It would be extremely base to reduce Natasha Khan’s musical efforts under the stage name Bat For Lashes to a melting pot of past female pop artists like Kate Bush, Björk and Fiona Apple. They’re still making masterful music today, and are influential in countless ways to the female pop arena, but do not eclipse Khan’s sonic aesthetic.

The general animosity towards the female artist still exists in today’s hegemonic musical elite. As the reviews come out, there will be countless comparisons between Khan’s new album “The Haunted Man” and the other avant-garde women of the last 20 years. Many will ignore the subtle nuances of her third release, instead complacently casting it aside as a retread of past, exclusively female innovation.

Bat For Lashes’ 2009 release “Two Suns” saw U.K.’s Khan depart from her debut album with songs like “Sleep Alone” and “Moon and Moon.” These tracks displayed the delicate twitches of Bush’s “Hounds of Love,” while vocally recalling a synthesis of a wayward elf mixed with PJ Harvey.

“The Haunted Man,” however, is more idiosyncratic and less mystical. This transformation is aggressively revealed upon viewing the album artwork. Khan stands naked, a man draped around her neck as a lifeless trophy. Instead of a sexual object, Khan seeks to neutralize female objectivity. Her pose is sterile but thoughtful, lashing back at pop culture’s tendency to sell image over music.

In its composition, the album is a teeming sea of modern intellectual pop. It’s not uncommon to hear strings paired with an electronic synthesizer thump, for example in opener “Lilies.” Khan flutters in quietly with reverberating guitar before exploding into an electronic chorus that she strengthens with a sweeping string section. And on the titular track, the long bridge finds Khan summoning a chanting male army to counteract her own potency.

Khan explores more straightforward pop in “Marilyn” and “Rest Your Head,” which both plod along before bursting into anthemic refrains. The former is a spectral ascent, romanticizing the female celebrity as a ghost of the past, while the latter finds solace in partnership. Khan is able to create poetic and difficult songs that still remain compulsively listenable.

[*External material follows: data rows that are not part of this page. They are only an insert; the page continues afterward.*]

(* ===== verification/ProcessTheorems.v ===== *)
(** * Theorems about the process as a whole

    The path of a confirmed bar to the broker and the subscribers, the streams
    the broker is opened with, the health the outbox reports, and what a run of
    the service opens, starts, closes and returns, each with an application at
    concrete inputs. *)

From stdpp Require Import prelude gmap strings list sorting.
From Stdlib Require Import ZArith Lia SpecFloat Ascii String.
From S2P Require Import Prelude GoFloat GoText Sha256 GoStrings Monitor Model Ema MarketZones MarketReducer.
From S2P Require Import StoreSpec Memory MemoryProofs Lane LaneReducers LaneProofs LaneRefinement LaneRecovery LaneAccept.
From S2P Require Import Outbox OutboxRun Registry Config Input Contract Broker BrokerOpen BrokerProofs Hub HubProofs Server.
From S2P Require Import Main MainProofs Run EndToEnd LaneHistory LaneCursor Engine Fixtures LaneTheorems StreamTheorems.

#[local] Open Scope string_scope.
#[local] Open Scope list_scope.
#[local] Open Scope Z_scope.
Lemma ltb_irrefl (x : float) : (x <? x)%float = false.
Proof. rewrite ltb_spec. apply SFltb_irrefl. Qed.

(** A float below infinity is a number. *)
Lemma ltb_infinity_not_nan (x : float) :
  (x <? infinity)%float = true -> Prim2SF x <> S754_nan.
Proof.
  rewrite ltb_spec. intros H Hn. rewrite Hn in H. discriminate.
Qed.

Lemma ltb_le_trans (b p m : float) :
  (b <? p)%float = true -> (m <? p)%float = false ->
  (m <? infinity)%float = true ->
  (b <? m)%float = true.
Proof.
  intros Hbp Hmp Hm. apply ltb_infinity_not_nan in Hm.
  rewrite ltb_spec in *. by apply SFltb_le_trans with (Prim2SF p).
Qed.

End FloatOrder.

(** ** The route planner *)

Lemma coords_get_set d k v k' :
  coords_get (coords_set d k v) k' =
  if String.eqb k k' then Some v else coords_get d k'.
Proof.
  induction d as [|[k0 v0] rest IH]; simpl.
  - done.
  - destruct (String.eqb k0 k) eqn:E0; simpl.
    + apply String.eqb_eq in E0 as ->. by destruct (String.eqb k k').
    + rewrite IH. destruct (String.eqb k0 k') eqn:E1; [|done].
      apply String.eqb_eq in E1 as ->. by rewrite String.eqb_sym, E0.
Qed.
(** One column per matched pair, whatever the copy stored. *)
Lemma gathered_indices_length (w ow : width) (shape : list Z)
    (pc source : Tensor) :
  fits w ow shape pc source ->
  length (gathered_indices w ow pc source shape)
  = length (kernel_pairs w shape pc source).
Proof.
  intros F. pose proof (kernel_pairs_length w ow shape pc source F) as Hlen.
  fold (intersection_nnz w ow pc source shape) in Hlen.
  unfold gathered_indices, index_columns. rewrite length_map, length_arange.
  rewrite <- Hlen. unfold zlen. apply Nat2Z.id.
Qed.

(* ===================================================================== *)
(** ** The matched pairs are the pairs of equal coordinates *)
(* ===================================================================== *)

Lemma linear_offset_inj (shape c1 c2 : list Z) :
  in_bounds shape c1 -> in_bounds shape c2 ->
  linear_offset shape c1 = linear_offset shape c2 -> c1 = c2.
Proof.
  intros H1 H2 He. apply lex_compare_eq.
  rewrite (lex_compare_linear shape c1 c2 H1 H2), He. apply Z.compare_refl.
Qed.

Lemma deref_map_linear (shape : list Z) (cols : list (list Z)) (j : Z) :
  deref (map (linear_offset shape) cols) j = linear_offset shape (column cols j).
Proof.
  unfold deref, column.
  replace 0 with (linear_offset shape []) at 1 by (destruct shape; reflexivity).
  apply map_nth.
Qed.

(** Soundness: an output row pairs a source nonzero and a probe nonzero at
    the same coordinate. *)
Lemma matched_pairs_sound (w ow : width) (shape : list Z) (pc source : Tensor)
    (i j : Z) :
  fits w ow shape pc source ->
  In (i, j) (matched_pairs (sparse_shape shape pc)
               (fst (sorted_and_argsort w pc source shape))
               (snd (sorted_and_argsort w pc source shape))
               (_indices source)) ->
  0 <= i < _nnz source /\ 0 <= j < _nnz pc
  /\ column (_indices source) i = column (_indices pc) j.
Proof.
  intros F Hin.
  pose proof (sort_stage_fits w ow shape pc source F) as (_ & _ & _ & _ & Harg & _).
  pose proof (fun h => match_span_fits w ow shape pc source h F) as Hspan.
  cbv zeta in Hspan.
  pose proof F as [Hpc Hsrc Hsd Hh Hnp Hns Ho].
  pose proof (nnz_indices shape source Hsrc) as Hnsrc.
  pose proof (nnz_indices shape pc Hpc) as Hnpc.
  unfold zlen in Harg. rewrite length_map in Harg.
  fold (zlen (_indices pc)) in Harg. rewrite <- Hnpc in Harg.
  unfold matched_pairs in Hin. apply in_flat_map in Hin.
  destruct Hin as (k & Hk & Hin). apply In_arange in Hk.
  unfold matches_of in Hin. apply in_map_iff in Hin.
  destruct Hin as (r & Heq & Hr). apply in_seq in Hr.
  injection Heq as <- <-.
  set (h := linear_offset (sparse_shape shape pc) (column (_indices source) k)) in *.
  destruct (Hspan h) as (H0 & Hle & Hub & Hiff).
  set (sorted := fst (sorted_and_argsort w pc source shape)) in *.
  set (lb := find_bound true sorted 0 (zlen sorted) h) in *.
  set (ub := find_bound false sorted 0 (zlen sorted) h) in *.
  assert (Hq : lb <= lb + Z.of_nat r < ub) by lia.
  destruct (Harg (lb + Z.of_nat r)) as (Hj & Hhash); [lia |].
  split; [lia |]. split; [exact Hj |].
  rewrite deref_map_linear in Hhash.
  apply (linear_offset_inj (sparse_shape shape pc)).
  - rewrite <- (sparse_shape_same shape pc source Hsd).
    apply column_in_bounds; [assumption | lia].
  - apply column_in_bounds; [assumption | lia].
  - rewrite Hhash. symmetry. apply Hiff; lia.
Qed.

(** Completeness: every pair of a source nonzero and a probe nonzero at the
    same coordinate is an output row. *)
Lemma matched_pairs_complete (w ow : width) (shape : list Z) (pc source : Tensor)
    (i j : Z) :
  fits w ow shape pc source ->
  0 <= i < _nnz source -> 0 <= j < _nnz pc ->
  column (_indices source) i = column (_indices pc) j ->
  In (i, j) (matched_pairs (sparse_shape shape pc)
               (fst (sorted_and_argsort w pc source shape))
               (snd (sorted_and_argsort w pc source shape))
               (_indices source)).
Proof.
  intros F Hi Hj Hcol.
  pose proof (sort_stage_fits w ow shape pc source F) as (_ & _ & _ & _ & Harg & Hsurj).
  pose proof (fun h => match_span_fits w ow shape pc source h F) as Hspan.
  cbv zeta in Hspan.
  pose proof F as [Hpc Hsrc Hsd Hh Hnp Hns Ho].
  pose proof (nnz_indices shape source Hsrc) as Hnsrc.
  pose proof (nnz_indices shape pc Hpc) as Hnpc.
  unfold zlen in Harg, Hsurj. rewrite length_map in Harg, Hsurj.
  fold (zlen (_indices pc)) in Harg, Hsurj. rewrite <- Hnpc in Harg, Hsurj.
  destruct (Hsurj j Hj) as (q & Hq & Hqj).
  destruct (Harg q Hq) as (_ & Hhash).
  rewrite Hqj, deref_map_linear, <- Hcol in Hhash.
  unfold matched_pairs. apply in_flat_map.
  exists i. split; [apply In_arange; lia |].
  unfold matches_of.
  set (h := linear_offset (sparse_shape shape pc) (column (_indices source) i)) in *.
  destruct (Hspan h) as (H0 & Hle & Hub & Hiff).
  set (sorted := fst (sorted_and_argsort w pc source shape)) in *.
  set (lb := find_bound true sorted 0 (zlen sorted) h) in *.
  set (ub := find_bound false sorted 0 (zlen sorted) h) in *.
  assert (Hqr : lb <= q < ub) by (apply Hiff; [lia | symmetry; exact Hhash]).
  apply in_map_iff. exists (Z.to_nat (q - lb)). split.
  - f_equal. rewrite <- Hqj. f_equal. lia.
  - apply in_seq. lia.
Qed.

(* ===================================================================== *)
(** ** Multiplicities *)
(* ===================================================================== *)

Lemma map_const_seq {A : Type} (x : A) (a n : nat) :
  map (fun _ => x) (seq a n) = repeat x n.
Proof.
  revert a. induction n as [| n IH]; intros a; cbn; [| rewrite IH]; reflexivity.
Qed.
(** ** Regular expressions: the fragment of [re] the script uses

    Python's [re] is a backtracking matcher: a greedy repetition takes as
    much as it can and gives characters back one at a time, and of two
    alternatives the left one is tried first.  Every pattern of the script
    is compiled with [re.IGNORECASE]; repetition is only ever applied to a
    single character class. *)

Definition is_in (lo hi c : char) : bool := (N.leb lo c && N.leb c hi)%bool.

(** [\s] on [str]: the code points for which [str.isspace] holds. *)
Definition is_space (c : char) : bool :=
  (is_in 9 13 c || is_in 28 32 c || N.eqb c 133 || N.eqb c 160 ||
   N.eqb c 5760 || is_in 8192 8202 c || N.eqb c 8232 || N.eqb c 8233 ||
   N.eqb c 8239 || N.eqb c 8287 || N.eqb c 12288)%N.

(** Simple lower-casing as the matcher applies it to a character of the
    subject.  Only code points whose lower case is an ASCII letter are
    mapped (A-Z, U+0130 and U+212A); the other cased code points of Unicode
    are left as they are, which neither makes nor loses a match against the
    ASCII letters of the script's patterns. *)
Definition sre_lower (c : char) : char :=
  (if is_in 65 90 c then c + 32
   else if N.eqb c 304 then 105
   else if N.eqb c 8490 then 107
   else c)%N.
Lemma GraphStep_init_Ok_witness :
  GraphStep.__init__ (GraphStep.params graph_ab) = Ok graph_ab ∧
  GraphStep._seq graph_ab !! 1%nat = Some seq_b ∧
  GraphStep.Params.name (GraphStep.params graph_ab) ≠ "" ∧
  builder_layers.GraphSignature
    (GraphStep.Params.output_signature (GraphStep.params graph_ab))
  = Ok (GraphStep.output_signature graph_ab) ∧
  length (GraphStep._seq graph_ab)
  = length (GraphStep.Params.sub (GraphStep.params graph_ab)).
Proof.
  assert (H1 : GraphStep.__init__ (GraphStep.params graph_ab) = Ok graph_ab)
    by (vm_compute; reflexivity).
  split; [exact H1|]. split; [reflexivity|].
  pose proof (@GraphStep_init_Ok matrix_engine (GraphStep.params graph_ab)
                graph_ab H1) as (Hname & Hsig & Hlen & _).
  exact (conj Hname (conj Hsig Hlen)).
Defined.

Lemma GraphStep_init_signature_checks_witness :
  let spec : @SubStep.t matrix_engine :=
    SubStep.mk "(step_inputs.a,step_inputs.b)->c" None
      (params_of "" echo_step) in
  spec ∈ GraphStep.Params.sub graph_two_groups ∧
  (∃ sig,
     builder_layers.GraphSignature (SubStep.signature spec) = Ok sig ∧
     (length (builder_layers.inputs sig) ≠ 1%nat ∨
      builder_layers.outputs sig = [])) ∧
  is_Err (GraphStep.__init__ graph_two_groups).
Proof.
  intros spec.
  assert (H1 : spec ∈ GraphStep.Params.sub graph_two_groups) by left.
  assert (H2 : ∃ sig,
     builder_layers.GraphSignature (SubStep.signature spec) = Ok sig ∧
     (length (builder_layers.inputs sig) ≠ 1%nat ∨
      builder_layers.outputs sig = [])).
  { eexists. split; [vm_compute; reflexivity|]. left. simpl. lia. }
  split; [exact H1|]. split; [exact H2|].
  exact (@GraphStep_init_signature_checks matrix_engine graph_two_groups spec
           H1 (or_intror (or_intror (or_introl H2)))).
Defined.
(** * LibMeshCtrl: protocol engine of the MeshCentral client library

    A shallow embedding of the protocol core of [libmeshctrl.mjs] (v2.2.1):
    the upload chunker and frame encoder, the download handler, the request
    queue of the file tunnel, the correlated-request table of the session,
    the structural event filter, the relay handshake and the shell buffer.

    Conventions.  A Node [Buffer] is a [list Z] of byte values, a JavaScript
    string is a [string], an EventEmitter is the list of its listeners in
    registration order, a promise or [_Deferred] is a cell holding its state,
    and every [_sock.send] is appended to a log. *)

From Stdlib Require Import ZArith List String Ascii Lia Bool.
From stdpp Require Import base option list sorting gmap sets strings pretty.

#[local] Set Warnings "-clear-no-such-hyp".

Local Open Scope string_scope.
Local Open Scope list_scope.
Local Open Scope Z_scope.

(** ** JavaScript values *)

Module JS.

(** The values the engine handles: what [JSON.parse] returns, plus
    [undefined] and [Set] objects, which a caller may put in a filter.
    Numbers are the integer-valued ones.  An object is the list of its own
    enumerable properties in enumeration order; property names inherited
    from the prototypes (such as [constructor]) are not modelled, and
    distinct positions hold distinct objects (no shared references). *)
#[local] Set Warnings "-register-all".
Inductive value : Type :=
| Undefined
| Null
| Bool (b : bool)
| Num (n : Z)
| Str (s : string)
| Arr (elems : list value)
| Obj (props : list (string * value))
| SetOf (elems : list value).

(** How a call ends: it returns, it throws, or the model ran out of fuel. *)
Inductive completion (A : Type) : Type :=
| Return (a : A)
| Throw
| OutOfFuel.
Arguments Return {A} a.
Arguments Throw {A}.
Arguments OutOfFuel {A}.

#[global] Instance completion_eq_dec {A : Type} `{EqDecision A} :
  EqDecision (completion A).
Proof. solve_decision. Defined.

(** [!!v] *)
Definition truthy (v : value) : bool :=
  match v with
  | Undefined | Null => false
  | Bool b => b
  | Num n => negb (n =? 0)
  | Str s => negb (String.eqb s "")
  | Arr _ | Obj _ | SetOf _ => true
  end.
(** * Serverless analytics: the analytics service and its API handlers

    A shallow embedding of [src/services/analytics_service.py] and of the
    routes of [src/handlers/api_handler.py] that call it.

    Python dictionaries are finite maps from strings ([gmap string _]);
    a raised [Exception] is its message ([str(e)]); the managed backends
    (DynamoDB tables, S3, Athena, the clock) are a record of responses, and
    every request the code sends to them is recorded in a trace. *)

From Stdlib Require Import ZArith.
From stdpp Require Import base strings gmap list pretty.

(** ** Python values and exceptions *)
Module Py.

(** The JSON scalars an event carries. *)
Inductive value :=
| VStr (s : string)
| VInt (z : Z)
| VBool (b : bool)
| VNull.

#[global] Instance value_eq_dec : EqDecision value.
Proof. solve_decision. Defined.

(** An event, an item of a table, a request body: [Dict[str, Any]]. *)
Abbreviation dict := (gmap string value).

(** [str(v)], which is what an f-string field [{v}] renders. *)
Definition py_str (v : value) : string :=
  match v with
  | VStr s => s
  | VInt z => pretty z
  | VBool true => "True"
  | VBool false => "False"
  | VNull => "None"
  end.

(** The format field [{n:02d}]. *)
Definition format_02d (n : Z) : string :=
  if decide (0 ≤ n < 10)%Z then "0" +:+ pretty n else pretty n.

(** [Exception(msg)]: the service and the handlers only ever read [str(e)]. *)
Definition exn := string.

(** [str(KeyError(k))] is the [repr] of the key. *)
Definition KeyError (k : string) : exn := "'" +:+ k +:+ "'".

Definition IndexError : exn := "list index out of range".

(** [range(start, stop, step)] for a positive step; [stop] bounds the number
    of elements. *)
Fixpoint range_from (fuel start stop step : nat) : list nat :=
  match fuel with
  | O => []
  | S fuel' =>
      if decide (start < stop)
      then start :: range_from fuel' (start + step) stop step
      else []
  end.

Definition range3 (start stop step : nat) : list nat :=
  range_from stop start stop step.

(** [l[i:j]] *)
Definition slice {A} (l : list A) (i j : nat) : list A :=
  take (j - i) (drop i l).

End Py.
Export Py.

(** ** The world outside the process *)

(** A reading of [datetime.now()]: its [isoformat()] and
    [int(timestamp())]. *)
Record datetime := { isoformat : string; unix_seconds : Z }.

(** The fields of a parsed timestamp the archive key uses. *)
Record date := { year : Z; month : Z; day : Z }.

(** One cell of an Athena row, [{'VarCharValue': s}] or [{}]. *)
Abbreviation cell := (option string).
(** One row of a result set, its ['Data']. *)
Abbreviation row := (list cell).
(** One parsed row: column name to value. *)
Abbreviation parsed_row := (gmap string string).

(** The status part of [get_query_execution]'s response. *)
Record query_status := { State : string; StateChangeReason : option string }.

(** Requests sent to the backends, and the pauses between them. *)
Inductive call :=
| PutItem (item : dict)
| GetItem (event_id : string)
| QueryAggregations (metric start_date end_date : string)
| S3PutObject (bucket key body : string)
| StartQueryExecution (sql : value)
| GetQueryExecution (query_execution_id : string)
| GetQueryResults (query_execution_id : string) (max_results : nat)
| BatchWriterEnter
| BatchWriterPutItem (item : dict)
| BatchWriterExit
| Sleep (seconds : nat).

#[global] Instance call_eq_dec : EqDecision call.
Proof. solve_decision. Defined.

(** What the backends answer. A response is [inl e] when the client call
    raises. *)
Record backend := {
  (** the n-th reading of the clock *)
  datetime_now : nat → datetime;
  (** [datetime.fromisoformat] *)
  fromisoformat : value → exn + date;
  (** [json.dumps(_, cls=DecimalEncoder)] *)
  json_dumps : dict → exn + string;
  (** [events_table.put_item] *)
  put_item : dict → exn + unit;
  (** [events_table.get_item]; the result is [response.get('Item')] *)
  get_item : string → exn + option dict;
  (** [aggregations_table.query]; the result is the ['Items'] entry *)
  query_aggregations : string → string → string → exn + option (list dict);
  (** [s3.put_object] *)
  put_object : string → string → string → exn + unit;
  (** [athena.start_query_execution], giving the ['QueryExecutionId'] *)
  start_query_execution : value → exn + string;
  (** [athena.get_query_execution] at the given attempt *)
  get_query_execution : string → nat → exn + query_status;
  (** [athena.get_query_results], giving the ['Rows'] *)
  get_query_results : string → nat → exn + list row;
  (** [writer.put_item] for the event at the given position of the input
      list *)
  batch_put_item : nat → dict → exn + unit;
  (** leaving the [with] block of the batch that starts at the given
      offset; the flag tells whether the block raised *)
  batch_exit : nat → bool → exn + unit;
}.

(** What a request has done so far. *)
Record world := World {
  clock : nat;             (** readings of the clock taken *)
  stdout : list string;    (** lines printed *)
  calls : list call;       (** requests sent, oldest first *)
}.

Definition initial_world : world := World 0 [] [].

(** ** Computations that read the clock, print, call backends and raise *)
Module Eff.

(** [L] is the type of the local variables a function mutates; they keep
    what was written to them when an exception unwinds. *)
Definition M (L A : Type) : Type := world * L → (exn + A) * (world * L).

Section ops.
Context {L : Type}.

Definition ret {A} (a : A) : M L A := λ s, (inr a, s).

Definition bind {A B} (m : M L A) (k : A → M L B) : M L B :=
  λ s, match m s with
       | (inl e, s') => (inl e, s')
       | (inr a, s') => k a s'
       end.

Definition raise {A} (e : exn) : M L A := λ s, (inl e, s).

Thus, Bat For Lashes succeeds on “The Haunted Man” by being a compilation of challenging human expression. Khan is a reckoning vocal force who promotes a symbolic retreat in pop music, further buttressed by off-kilter production. “Thank God, I’m alive,” Khan belts on “Lilies” — her introductory coda rings true throughout “The Haunted Man,” promoting an existential revelry for anyone who listens.